Report every line of the records below that includes the string "environment".

[Extracted information Boundary: Start]

(* ===== verification/StructuredLogging.v ===== *)
(** * Structured logging ([logging/structured_logging.py])

    The context of a request in a context variable, what is added to every record, the
    handlers that are set up, the loggers of performance, security and business events,
    and the middleware that logs requests. The logging libraries, the machine and the
    application behind the middleware are parameters. *)

From S2P Require Import Prelude PyRuntime PyText PyInt.
Local Open Scope Z_scope.

(** What a field of a record holds. *)
Inductive fv := FNone | FBool (b : bool) | FInt (z : Z) | FNum (q : Q) | FStr (s : string).
Definition opt_text (s : option string) : fv := match s with Some s => FStr s | None => FNone end.
Definition opt_num (q : option Q) : fv := match q with Some q => FNum q | None => FNone end.

Definition fields := pydict fv.

(** [d.update(new)] *)
Definition update (new d : fields) : fields := foldl (fun d kv => dset (fst kv) (snd kv) d) d new.

Class LogContext (W : Type) := { request_context : W -> option fields; set_context : option fields -> W -> W }.
Class ContextLaws (W : Type) `{LogContext W} := { context_set c (w : W) : request_context (set_context c w) = c }.

(** [write level event fields]: the record as it is handed to the library. *)
Class LogSink (W : Type) := { write : string -> string -> fields -> W -> W }.

(** ** The context of a request *)

Definition request_names : list string := ["request_id"; "user_id"; "session_id"; "correlation_id"].

Definition _request_fields (context : option fields) : fields :=
  match context with
  | None | Some [] => []
  | Some c => map (fun n => (n, default FNone (dget n c))) request_names
  end.

Section context.
Context {W : Type} `{LogContext W}.

Definition with_more (context : fields) (w : W) : W := set_context (Some (update context (default [] (request_context w)))) w.

(** [with _request_scope(context): body]; the context is put back however it ends. *)
Definition _request_scope {A} (context : fields) (body : M W A) : M W A := fun w =>
  let before := request_context w in
  let '(r, w) := body (with_more context w) in (r, set_context before w).

Definition set_request_context (context : fields) : M W unit := modify (with_more context).
Definition clear_request_context : M W unit := modify (set_context None).
End context.

(** ** Configuration *)

Record MartyStructuredLogger := {
  service_name : string; version : string; environment : string; log_level : Z; enable_console : bool; enable_file : bool;
  enable_syslog : bool; log_dir : string; hostname : string; pid : Z }.

Definition levels : pydict Z := [
  ("CRITICAL", 50); ("FATAL", 50); ("ERROR", 40); ("WARNING", 30); ("WARN", 30); ("INFO", 20); ("DEBUG", 10); ("NOTSET", 0)].

(** [getattr(logging, level.upper())] for the names of levels. *)
Definition level_of (level : string) : result Z :=
  match dget (str_upper level) levels with
  | Some z => Ok z
  | None => Raise (raise_ (subclass "AttributeError" Exception_) "module 'logging' has no attribute")
  end.

Definition new_logger (service version environment level : string) (console file syslog : bool) (dir host : string) (process : Z) : result MartyStructuredLogger :=
  l ← level_of level;
  Ok {| service_name := service; version := version; environment := environment; log_level := l; enable_console := console;
        enable_file := file; enable_syslog := syslog; log_dir := dir; hostname := host; pid := process |}.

[Extracted information Boundary: End]

**Solution**
  service_name : string; version : string; environment : string; log_level : Z; enable_console : bool; enable_file : bool;
Definition new_logger (service version environment level : string) (console file syslog : bool) (dir host : string) (process : Z) : result MartyStructuredLogger :=
  Ok {| service_name := service; version := version; environment := environment; log_level := l; enable_console := console;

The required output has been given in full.